My background is hardware design (mostly – analog), but I’m no programmer. So I designed MIMIC with I believe one important feature - anyone who have sufficient basic knowledge about assembling electronic circuits can build it. The system might require troubleshooting, but never debugging. It is like old fashion transistor radio – if assembled from known good components with no mistakes, it is pretty much guaranteed to work.
So, how does it work? The concept is very simple and depicted on fig. 1.
Incoming inverted pulse A (delivered to each MIMIC module from common transmitter) whose length t3-t1 is proportional to average (“ideal”) cell voltage is logically AND’ed with locally generated by each MIMIC module pulse B, whose length is proportional to the voltage of cell being monitored. The output of AND operation (pulse C) directly drives FET switch connecting shunting resistor across the cell. That’s really all there is to it!
There are two distinct conditions – when cell voltage is less then (or equal to) average, and when it is greater. First condition depicted on top of fig 1. B=t2-t1 is shorter than A=t3-t1. Therefore there are no positive overlaps of both pulses, so A*B=C remains zero and no shunting occur.
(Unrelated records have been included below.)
(** * Router simulation (project.c): a shallow embedding and its properties

    The C program keeps a fixed four-router topology, a per-router list of
    network addresses, and a history of resolved routes.  This file embeds
    its functions as Rocq functions over [Z], [string] and lists, with the
    console modelled as the list of results the successive [scanf] calls
    deliver, and C undefined behaviour modelled as an explicit outcome. *)

From Stdlib Require Import ZArith List Bool Lia.
From Stdlib Require Import Strings.Ascii Strings.String.
Import ListNotations.

Local Open Scope string_scope.
Local Open Scope Z_scope.

(** ** Constants of the program *)

Definition MAX_IP_LEN : Z := 16.
Definition NUM_ROUTERS : Z := 4.
Definition MAX_NETWORKS_PER_ROUTER : Z := 4.
Definition MAX_ROUTE_HISTORY : Z := 20.

(** ** The C library functions the program calls *)

Module LibC.

(** [isdigit] in the C locale. *)
Definition isdigit (c : ascii) : bool :=
  let n := Z.of_nat (nat_of_ascii c) in (48 <=? n) && (n <=? 57).

(** [isspace] in the C locale: space, and the controls 9 to 13. *)
Definition isspace (c : ascii) : bool :=
  let n := Z.of_nat (nat_of_ascii c) in (n =? 32) || ((9 <=? n) && (n <=? 13)).

Definition digit_val (c : ascii) : Z := Z.of_nat (nat_of_ascii c) - 48.

Definition digit_char (d : Z) : ascii := ascii_of_nat (Z.to_nat (48 + d)).

(** The digit run read by [strtol]-family functions, most significant
    digit first, on top of the value [acc] read so far. *)
Fixpoint parse_digits (acc : Z) (s : string) : Z :=
  match s with
  | String c r => if isdigit c then parse_digits (acc * 10 + digit_val c) r else acc
  | EmptyString => acc
  end.

Fixpoint skip_spaces (s : string) : string :=
  match s with
  | String c r => if isspace c then skip_spaces r else s
  | EmptyString => s
  end.

(** The integer a [strtol]-family function reads in base 10: leading white
    space, an optional sign, then digits. *)
Definition integer_value (s : string) : Z :=
  match skip_spaces s with
  | String "-" r => - parse_digits 0 r
  | String "+" r => parse_digits 0 r
  | r => parse_digits 0 r
  end.

Definition LLONG_MAX : Z := 9223372036854775807.
Definition LLONG_MIN : Z := - LLONG_MAX - 1.

(** [strtoll], and [strtol] where [long] has 64 bits: a value outside the
    type is replaced by the nearest bound of the type. *)
Definition strtoll (s : string) : Z :=
  Z.max LLONG_MIN (Z.min LLONG_MAX (integer_value s)).

(** Conversion of a [long] to a 32-bit [int]: the low 32 bits, signed. *)
Definition long_to_int (z : Z) : Z := (z + 2 ^ 31) mod 2 ^ 32 - 2 ^ 31.

(** [atoi(s)] is [(int) strtol(s, NULL, 10)] and [atoll(s)] is
    [strtoll(s, NULL, 10)], as the GNU C library defines them; ISO C leaves
    open what they return for a value outside the result type. *)
Definition atoi (s : string) : Z := long_to_int (strtoll s).
Definition atoll (s : string) : Z := strtoll s.

(** Decimal digits of a non-negative number, pushed in front of [acc]. *)
Fixpoint dec_digits (fuel : nat) (n : Z) (acc : string) : string :=
  match fuel with
  | O => acc
  | S f =>
      let acc' := String (digit_char (n mod 10)) acc in
      if n <? 10 then acc' else dec_digits f (n / 10) acc'
  end.

Definition dec_fuel (n : Z) : nat := S (Z.to_nat (Z.log2 n)).

(** The digits of a non-negative number, as [sprintf] writes them. *)
Definition digits (n : Z) : string := dec_digits (dec_fuel n) n "".

(** What [sprintf] writes for a [%d] or [%lld] conversion. *)
Definition dec (n : Z) : string :=
  if n <? 0 then String "-" (digits (- n)) else digits n.

(** [strtok] with the single delimiter ['.']: skip leading delimiters; the
    token runs to the next delimiter, which is overwritten by NUL, and the
    saved pointer is left just after it. *)
Definition is_dot (c : ascii) : bool := Ascii.eqb c ".".

Fixpoint skip_delims (s : string) : string :=
  match s with
  | String c r => if is_dot c then skip_delims r else s
  | EmptyString => s
  end.

Fixpoint span_token (s : string) : string * string :=
  match s with
  | String c r =>
      if is_dot c then (EmptyString, r)
      else let '(t, rest) := span_token r in (String c t, rest)
  | EmptyString => (EmptyString, EmptyString)
  end.

(** [None] is the NULL result; [Some (token, saved)] otherwise. *)
Definition strtok (s : string) : option (string * string) :=
  match skip_delims s with
  | EmptyString => None
  | s' => Some (span_token s')
  end.

(** [strncpy] of at most [n] characters into a buffer that is then
    NUL-terminated at index [n]. *)
Definition strncpy (s : string) (n : nat) : string := substring 0 n s.

End LibC.

Import LibC.

(** ** Utility functions *)

(** The [while] loop of [validate_number]. *)
Fixpoint all_digits (str : string) : bool :=
  match str with
  | String c r => if negb (isdigit c) then false else all_digits r
  | EmptyString => true
  end.

Definition validate_number (str : string) : bool :=
  match str with
  | EmptyString => false
  | _ => all_digits str
  end.

(** The [while (ptr)] loop of [validate_ip].  [ptr] is the current token
    with the pointer [strtok] saved after it.  The loop runs once per token,
    so a fuel above the length of the buffer is never used up
    (see [validate_loop_total]). *)
Fixpoint validate_loop (fuel : nat) (ptr : option (string * string))
    (dots octet_count : Z) : option bool :=
  match ptr with
  | None =>
      if negb (octet_count =? 4) || negb (dots =? 3) then Some false else Some true
  | Some (tok, saved) =>
      match fuel with
      | O => None
      | S fuel' =>
          let octet_count := octet_count + 1 in
          if negb (validate_number tok) then Some false
          else
            let num := atoi tok in
            if (num <? 0) || (num >? 255) then Some false
            else
              let ptr' := strtok saved in
              let dots := match ptr' with Some _ => dots + 1 | None => dots end in
              validate_loop fuel' ptr' dots octet_count
      end
  end.

Definition validate_ip (ip_str : string) : bool :=
  match ip_str with
  | EmptyString => false
  | _ =>
      let temp_ip := strncpy ip_str (Z.to_nat (MAX_IP_LEN - 1)) in
      match validate_loop (S (length temp_ip)) (strtok temp_ip) 0 0 with
      | Some b => b
      | None => false
      end
  end.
Another condition is when measured voltage exceeds average reference as shown at the bottom of fig. 2. In this case B=t4-t1 becomes longer than A=t3-t1. Logic AND of both pulses yields overlapping pulse C=t4-t3 whose length is the difference between B and A, and that is proportional to the voltage difference between monitored cell and ideal average cell. The more the difference – the longer pulse C is, thus longer shunting time. So, more Ah taken out of the cell one pulse at the time, until cell’s voltage becomes equal to the average.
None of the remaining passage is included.